Despite the lack of precision and clarity with respect to race, the subject has assumed particular significance in the United States with linkage of stereotyped concepts and stigmata. The potentially problematic interaction between different racial groups is a significant element in practically every facet of life. In psychiatric practice, race can have significant consequences for the diagnostic process for treatment decisions. Studies have found that whites and Asians more often received the diagnoses of major affective disorders than African-Americans or Hispanics and that African-Americans and Asians received the diagnoses of schizophrenia and other psychoses more often than whites. These studies concluded that biases in diagnosis may be related to factors of race and ethnicity (Flaskerud and Hu, 1992).

The DSM-IV-TR also discusses gender in the context of culture as a variable in the prevalence and the clinical presentation of disorders preceding the consideration of diagnosis. Although gender as a cultural variable may determine the epidemiological prevalence of certain diagnostic categories, there are also differences in prevalence in clinical samples. This may be the result of culturally determined gender differences in acknowledgment or denial of symptoms, in differential treatment-seeking behaviors, or biases in diagnosing. For example, whereas Hispanic men have somewhat higher rates of alcohol(Drug information on alcohol) abuse and dependence than white or African-American men, Hispanic women have lower rates of these disorders than women from any other ethnic group.

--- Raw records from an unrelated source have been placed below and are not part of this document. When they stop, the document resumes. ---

(* ===== verification/GovAction.v ===== *)
(** * Governance actions and their payload hashes ([pkg/governanceworkflow])

    The closed schema of owner actions on the FlowOps contracts, their validation,
    the payload hash that binds an action to one workflow, chain, contract,
    function and precondition, and the calldata that executes it. The ABI encoder
    of go-ethereum is an operation of a class. *)
From stdpp Require Import base gmap strings list fin_maps.
From Stdlib Require Import ZArith Lia Ascii.
From S2P Require Import Prelude GoText GoJSON Crypto Amounts Envelope.

Open Scope Z_scope.

(** ** The ABI encoder *)

(** Arguments of [abi.Arguments.Pack], by their ABI type. *)
Inductive abi_value :=
| VAddress (bytes : string)
| VUint (bits n : Z)
| VBool (b : bool)
| VBytes32 (bytes : string)
| VUints (ns : list Z).

Class Abi := { abi_pack : list abi_value -> string }.

Inductive abi_ty := TAddress | TUint (bits : Z) | TBool | TBytes32 | TUints.

Definition abi_type (v : abi_value) : abi_ty :=
  match v with VAddress _ => TAddress | VUint bits _ => TUint bits | VBool _ => TBool | VBytes32 _ => TBytes32 | VUints _ => TUints end.

(** Values the encoder is given: they fit their type. *)
Definition abi_fits (v : abi_value) : Prop :=
  match v with
  | VAddress b => String.length b = 20%nat
  | VUint bits n => 8 <= bits <= 256 /\ 0 <= n < 2 ^ bits
  | VBool _ => True
  | VBytes32 b => String.length b = 32%nat
  | VUints ns => Forall (fun n => 0 <= n < 2 ^ 256) ns
  end.

(** Arguments of the same types have different encodings when they differ. *)
Class AbiLaws `{Abi} := {
  abi_pack_inj vs ws : map abi_type vs = map abi_type ws -> Forall abi_fits vs -> Forall abi_fits ws ->
    abi_pack vs = abi_pack ws -> vs = ws;
}.

(** ** The schema *)

Abbreviation ActionType := string (only parsing).
Definition ActionCallEscrowAddVerifier : ActionType := "CALL_ESCROW_ADD_VERIFIER".
Definition ActionCallEscrowRevokeVerifier : ActionType := "CALL_ESCROW_REVOKE_VERIFIER".
Definition ActionCallEscrowPause : ActionType := "CALL_ESCROW_PAUSE".
Definition ActionSpendAuthorizer : ActionType := "SPEND_AUTHORIZER".
Definition ActionSpendAllowlist : ActionType := "SPEND_ALLOWLIST".
Definition ActionSpendCaps : ActionType := "SPEND_CAPS".
Definition ActionSpendPause : ActionType := "SPEND_PAUSE".
Definition ActionSpendInvalidateNonces : ActionType := "SPEND_INVALIDATE_NONCES".
Definition ActionDirectoryApprove : ActionType := "DIRECTORY_APPROVE".
Definition ActionDirectoryCancel : ActionType := "DIRECTORY_CANCEL".

Definition ErrInvalidPayload : error := "invalid governance workflow payload".

Definition CallEscrowDomain : string := "ASCP_CALL_ESCROW_GOVERNANCE_V1".
Definition SpendModuleDomain : string := "ASCP_SPEND_MODULE_GOVERNANCE_V1".
Definition ServiceDirectoryDomain : string := "SERVICE_DIRECTORY_GOVERNANCE_V1".
Definition DirectoryProposalDomain : string := "ASCP_DIRECTORY_PROPOSAL_V1".
Definition MaxGovernanceNonceInvalidations : nat := 100.

Record AddVerifierAction := mkAddVerifier {
  av_Key : string; av_ActiveEpoch : Z; av_PendingEpoch : Z; av_PendingActivatesAt : Z; av_Revoked : bool; av_NextEpoch : Z }.
Record RevokeVerifierAction := mkRevokeVerifier {
  rk_Key : string; rk_ActiveEpoch : Z; rk_PendingEpoch : Z; rk_PendingActivatesAt : Z; rk_Revoked : bool }.
Record SpendAuthorizerAction := mkSpendAuthorizer { sa_Current : string; sa_CurrentEpoch : Z; sa_Next : string }.
Record SpendAllowlistAction := mkSpendAllowlist { sl_Target : string; sl_CurrentCodeHash : string; sl_NextCodeHash : string }.
Record Caps := mkCaps { cp_PerTransaction : string; cp_PerDay : string; cp_AllowanceCeiling : string }.
Record SpendCapsAction := mkSpendCaps { sc_Current : Caps; sc_Next : Caps }.
Record SpendPauseAction := mkSpendPause { sp_Current : bool; sp_Next : bool }.
Record DirectoryProposal := mkDirectoryProposal {
  dp_VersionID : Z; dp_PreviousVersion : Z; dp_PreviousRoot : string; dp_NewRoot : string; dp_BlobContentHash : string;
  dp_LocationsHash : string; dp_ChangeClass : Z; dp_RequestedActivatesAt : Z }.
Record DirectoryApproveAction := mkDirectoryApprove { da_Proposal : DirectoryProposal; da_ProposerNonce : string }.
Record DirectoryCancelAction := mkDirectoryCancel { dc_VersionID : Z; dc_ProposalHash : string }.

Record Action := mkAction {
  ac_Type : ActionType;
  ac_ChainID : Z;
  ac_ContractAddress : string;
  ac_AddVerifier : option AddVerifierAction;
  ac_RevokeVerifier : option RevokeVerifierAction;
  ac_Pause : bool;
  ac_Authorizer : option SpendAuthorizerAction;
  ac_Allowlist : option SpendAllowlistAction;
  ac_Caps : option SpendCapsAction;
  ac_SpendPause : option SpendPauseAction;
  ac_Nonces : option (list string);
  ac_DirectoryApprove : option DirectoryApproveAction;
  ac_DirectoryCancel : option DirectoryCancelAction;
}.

(** [CanonicalAction] is the JSON of an action; the action stands for its text. *)
Record BoundAction := mkBoundAction {
  bd_WorkflowKind : string;
  bd_PayloadHash : string;
  bd_ChainID : Z;
  bd_ContractAddress : string;
  bd_FunctionSelector : string;
  bd_Calldata : string;
  bd_CanonicalAction : Action;
}.

(** ** JSON *)

Definition json_Caps (c : Caps) : string :=
  json_object [("perTransaction", Some (json_string (cp_PerTransaction c))); ("perDay", Some (json_string (cp_PerDay c)));
               ("allowanceCeiling", Some (json_string (cp_AllowanceCeiling c)))].

Definition json_Proposal (p : DirectoryProposal) : string :=
  json_object [
    ("versionId", Some (json_int (dp_VersionID p)));
    ("previousVersion", Some (json_int (dp_PreviousVersion p)));
    ("previousRoot", Some (json_string (dp_PreviousRoot p)));
    ("newRoot", Some (json_string (dp_NewRoot p)));
    ("blobContentHash", Some (json_string (dp_BlobContentHash p)));
    ("locationsHash", Some (json_string (dp_LocationsHash p)));
    ("changeClass", Some (json_int (dp_ChangeClass p)));
    ("requestedActivatesAt", Some (json_int (dp_RequestedActivatesAt p)))].

Definition json_Action (a : Action) : string :=
  json_object [
    ("type", Some (json_string (ac_Type a)));
    ("chainId", Some (json_int (ac_ChainID a)));
    ("contractAddress", Some (json_string (ac_ContractAddress a)));
    ("callEscrowAddVerifier", option_map (fun v => json_object [
        ("key", Some (json_string (av_Key v))); ("activeEpoch", Some (json_int (av_ActiveEpoch v)));
        ("pendingEpoch", Some (json_int (av_PendingEpoch v))); ("pendingActivatesAt", Some (json_int (av_PendingActivatesAt v)));
        ("revoked", Some (json_bool (av_Revoked v))); ("nextEpoch", Some (json_int (av_NextEpoch v)))]) (ac_AddVerifier a));
    ("callEscrowRevokeVerifier", option_map (fun v => json_object [
        ("key", Some (json_string (rk_Key v))); ("activeEpoch", Some (json_int (rk_ActiveEpoch v)));
        ("pendingEpoch", Some (json_int (rk_PendingEpoch v))); ("pendingActivatesAt", Some (json_int (rk_PendingActivatesAt v)));
        ("revoked", Some (json_bool (rk_Revoked v)))]) (ac_RevokeVerifier a));
    ("callEscrowPause", if ac_Pause a then Some "{}" else None);
    ("spendAuthorizer", option_map (fun v => json_object [
        ("current", Some (json_string (sa_Current v))); ("currentEpoch", Some (json_int (sa_CurrentEpoch v)));
        ("next", Some (json_string (sa_Next v)))]) (ac_Authorizer a));
    ("spendAllowlist", option_map (fun v => json_object [
        ("target", Some (json_string (sl_Target v))); ("currentCodeHash", Some (json_string (sl_CurrentCodeHash v)));
        ("nextCodeHash", Some (json_string (sl_NextCodeHash v)))]) (ac_Allowlist a));
    ("spendCaps", option_map (fun v => json_object [
        ("current", Some (json_Caps (sc_Current v))); ("next", Some (json_Caps (sc_Next v)))]) (ac_Caps a));
    ("spendPause", option_map (fun v => json_object [
        ("current", Some (json_bool (sp_Current v))); ("next", Some (json_bool (sp_Next v)))]) (ac_SpendPause a));
    ("spendInvalidateNonces", option_map (fun ns => json_object [("nonces", Some (json_array (map json_string ns)))]) (ac_Nonces a));
    ("directoryApprove", option_map (fun v => json_object [
        ("proposal", Some (json_Proposal (da_Proposal v))); ("proposerNonce", Some (json_string (da_ProposerNonce v)))])
        (ac_DirectoryApprove a));
    ("directoryCancel", option_map (fun v => json_object [
        ("versionId", Some (json_int (dc_VersionID v))); ("proposalHash", Some (json_string (dc_ProposalHash v)))])
        (ac_DirectoryCancel a))].

Definition json_BoundAction (b : BoundAction) : string :=
  json_object [
    ("workflowKind", Some (json_string (bd_WorkflowKind b)));
    ("payloadHash", Some (json_string (bd_PayloadHash b)));
    ("chainId", Some (json_int (bd_ChainID b)));
    ("contractAddress", Some (json_string (bd_ContractAddress b)));
    ("functionSelector", Some (json_string (bd_FunctionSelector b)));
    ("calldata", Some (json_string (bd_Calldata b)));
    ("canonicalAction", Some (json_Action (bd_CanonicalAction b)))].

(** Decoding the JSON of an action: its texts come back as valid UTF-8. *)
Definition decode_Caps (c : Caps) : Caps :=
  mkCaps (utf8_coerce (cp_PerTransaction c)) (utf8_coerce (cp_PerDay c)) (utf8_coerce (cp_AllowanceCeiling c)).
Definition decode_Proposal (p : DirectoryProposal) : DirectoryProposal :=
  mkDirectoryProposal (dp_VersionID p) (dp_PreviousVersion p) (utf8_coerce (dp_PreviousRoot p)) (utf8_coerce (dp_NewRoot p))
    (utf8_coerce (dp_BlobContentHash p)) (utf8_coerce (dp_LocationsHash p)) (dp_ChangeClass p) (dp_RequestedActivatesAt p).

Definition decode_Action (a : Action) : Action := {|
  ac_Type := utf8_coerce (ac_Type a); ac_ChainID := ac_ChainID a; ac_ContractAddress := utf8_coerce (ac_ContractAddress a);
  ac_AddVerifier := option_map (fun v => mkAddVerifier (utf8_coerce (av_Key v)) (av_ActiveEpoch v) (av_PendingEpoch v)
    (av_PendingActivatesAt v) (av_Revoked v) (av_NextEpoch v)) (ac_AddVerifier a);
  ac_RevokeVerifier := option_map (fun v => mkRevokeVerifier (utf8_coerce (rk_Key v)) (rk_ActiveEpoch v) (rk_PendingEpoch v)
    (rk_PendingActivatesAt v) (rk_Revoked v)) (ac_RevokeVerifier a);
  ac_Pause := ac_Pause a;
  ac_Authorizer := option_map (fun v => mkSpendAuthorizer (utf8_coerce (sa_Current v)) (sa_CurrentEpoch v) (utf8_coerce (sa_Next v)))
    (ac_Authorizer a);
  ac_Allowlist := option_map (fun v => mkSpendAllowlist (utf8_coerce (sl_Target v)) (utf8_coerce (sl_CurrentCodeHash v))
    (utf8_coerce (sl_NextCodeHash v))) (ac_Allowlist a);
  ac_Caps := option_map (fun v => mkSpendCaps (decode_Caps (sc_Current v)) (decode_Caps (sc_Next v))) (ac_Caps a);
  ac_SpendPause := ac_SpendPause a;
  ac_Nonces := option_map (map utf8_coerce) (ac_Nonces a);
  ac_DirectoryApprove := option_map (fun v => mkDirectoryApprove (decode_Proposal (da_Proposal v)) (utf8_coerce (da_ProposerNonce v)))
    (ac_DirectoryApprove a);
  ac_DirectoryCancel := option_map (fun v => mkDirectoryCancel (dc_VersionID v) (utf8_coerce (dc_ProposalHash v))) (ac_DirectoryCancel a) |}.

(** ** Validation and hashing *)

(** [address]: canonical, lower case and not zero; [hash] the same of 32 bytes. *)
Definition gov_address (value : string) : bool := address_pattern value && negb (bool_decide (value = zero_address)).
Definition gov_hash (value : string) (zeroAllowed : bool) : bool :=
  hash_pattern value && (zeroAllowed || negb (bool_decide (value = zero_hash))).

(** [decimal] *)
Definition decimal (raw : string) : res Z :=
  check canonical_decimal raw else ErrInvalidPayload ;;
  match SetString10 raw with
  | None => Err ErrInvalidPayload
  | Some n => check fits256 n else ErrInvalidPayload ;; Ok n
  end.

Definition validCaps (perTransaction perDay allowanceCeiling : Z) : bool :=
  (0 <? perTransaction) && (0 <? perDay) && (perTransaction <=? perDay) && (0 <? allowanceCeiling).

Definition VHash (value : string) : abi_value := VBytes32 (hex_bytes value).
Definition VAddr (value : string) : abi_value := VAddress (hex_bytes value).

Section Payload.
Context `{Crypto} `{Abi}.

Definition selector (signature : string) : string := String.substring 0 4 (keccak256 signature).

Definition arguments (values : list abi_value) : string := keccak256 (abi_pack values).

(** The six words under the payload hash. *)
Definition payload_words (domain : string) (chainID : Z) (contractAddress workflowID functionSelector argumentsHash : string) : string :=
  keccak256 domain +:+ be_bytes 32 chainID +:+ address_word contractAddress +:+ hex_bytes workflowID +:+
  (functionSelector +:+ str_repeat (String "000"%char "") 28) +:+ argumentsHash.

It is important to be aware of issues that are culturally significant in patients' psychology and how these issues influence their concepts of self and their relationships with others. Despite individual endowments, capacities or achievements, women in Western countries are more motivated by emotional connectedness and relationships than are men (Comas-D'az and Greene, 1994). As Clower (1991) and others have suggested, the vicissitudes in the psychological development of females lead to some very positive capabilities: flexibility in adaptive regression, identification, empathy, affiliation and close intimacy. On the other hand, females may have liabilities: low self-esteem, inhibition of independence and self-assertion, and a proclivity to endure less than satisfying relationships.

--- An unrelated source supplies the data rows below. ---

Definition w_Org (w : Workflow) : string := pr_OrganizationID (w_Proposal w).

(** ** Roles and formats *)

Definition canPropose (kind : Kind) (role : Role) : bool :=
  if bool_decide (kind ∈ [PayoutChange; KindDirectoryCancel]) then bool_decide (role = SellerAdmin)
  else if bool_decide (kind ∈ [SignerCaps; VerifierGovernance; ModuleGovernance]) then bool_decide (role = SignerOperator)
  else if bool_decide (kind ∈ [ProductionGate; BreakGlass; RoleAdmin]) then bool_decide (role = OrgAdmin)
  else false.

Definition canApprove (kind : Kind) (role : Role) : bool :=
  if bool_decide (kind = PayoutChange) then bool_decide (role = SellerAdmin) || bool_decide (role = OrgAdmin)
  else if bool_decide (kind ∈ [SignerCaps; VerifierGovernance; ProductionGate; RoleAdmin; ModuleGovernance; KindDirectoryCancel])
  then bool_decide (role = OrgAdmin)
  else if bool_decide (kind = BreakGlass) then bool_decide (role = IncidentResponder)
  else false.

Definition canCancel (w : Workflow) (actor : Actor) : bool :=
  bool_decide (an_PrincipalID actor = pr_ProposedBy (w_Proposal w)) || bool_decide (an_Role actor = OrgAdmin) ||
  canApprove (pr_Kind (w_Proposal w)) (an_Role actor).

Definition requiresChainReceipt (kind : Kind) : bool :=
  negb (bool_decide (kind = ProductionGate)) && negb (bool_decide (kind = RoleAdmin)).

Definition validRole (role : Role) : bool := bool_decide (role ∈ [OrgAdmin; SellerAdmin; SignerOperator; IncidentResponder]).

Definition w_identifier (value : string) : bool := ValidIdentifier value && (str_len value <=? 128).
Definition w_hash (value : string) : bool := gov_hash value false.
Definition w_selector (value : string) : bool := hex_pattern 8 value && negb (bool_decide (value = "0x00000000")).

(** [strings.HasPrefix] *)
Fixpoint has_prefix (p s : string) : bool :=
  match p, s with
  | EmptyString, _ => true
  | String a p, String b s => (code a =? code b) && has_prefix p s
  | String _ _, EmptyString => false
  end.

As is the case with gender, age interacts with the other components of cultural identity to influence developmental issues, as well as psychiatric assessment and treatment. The APA Task Force on Ethnic Minority Elderly has presented specific outlines for clinical care of the elderly from ethnic minority groups. In all groups, elderly people feel the impact of immigration more keenly than other age groups and are handicapped by a lesser ability to acculturate and a higher risk of culture shock (Sakauye, 1992). Elderly people are also more likely to manifest culture-bound syndromes, which create difficulties in diagnosis. Also confounding the diagnostic process is the fact that many speak only their native languages. Ethnic minority elderly people may also feel displaced in Western societies, in which aged people may be abandoned or placed in nursing homes.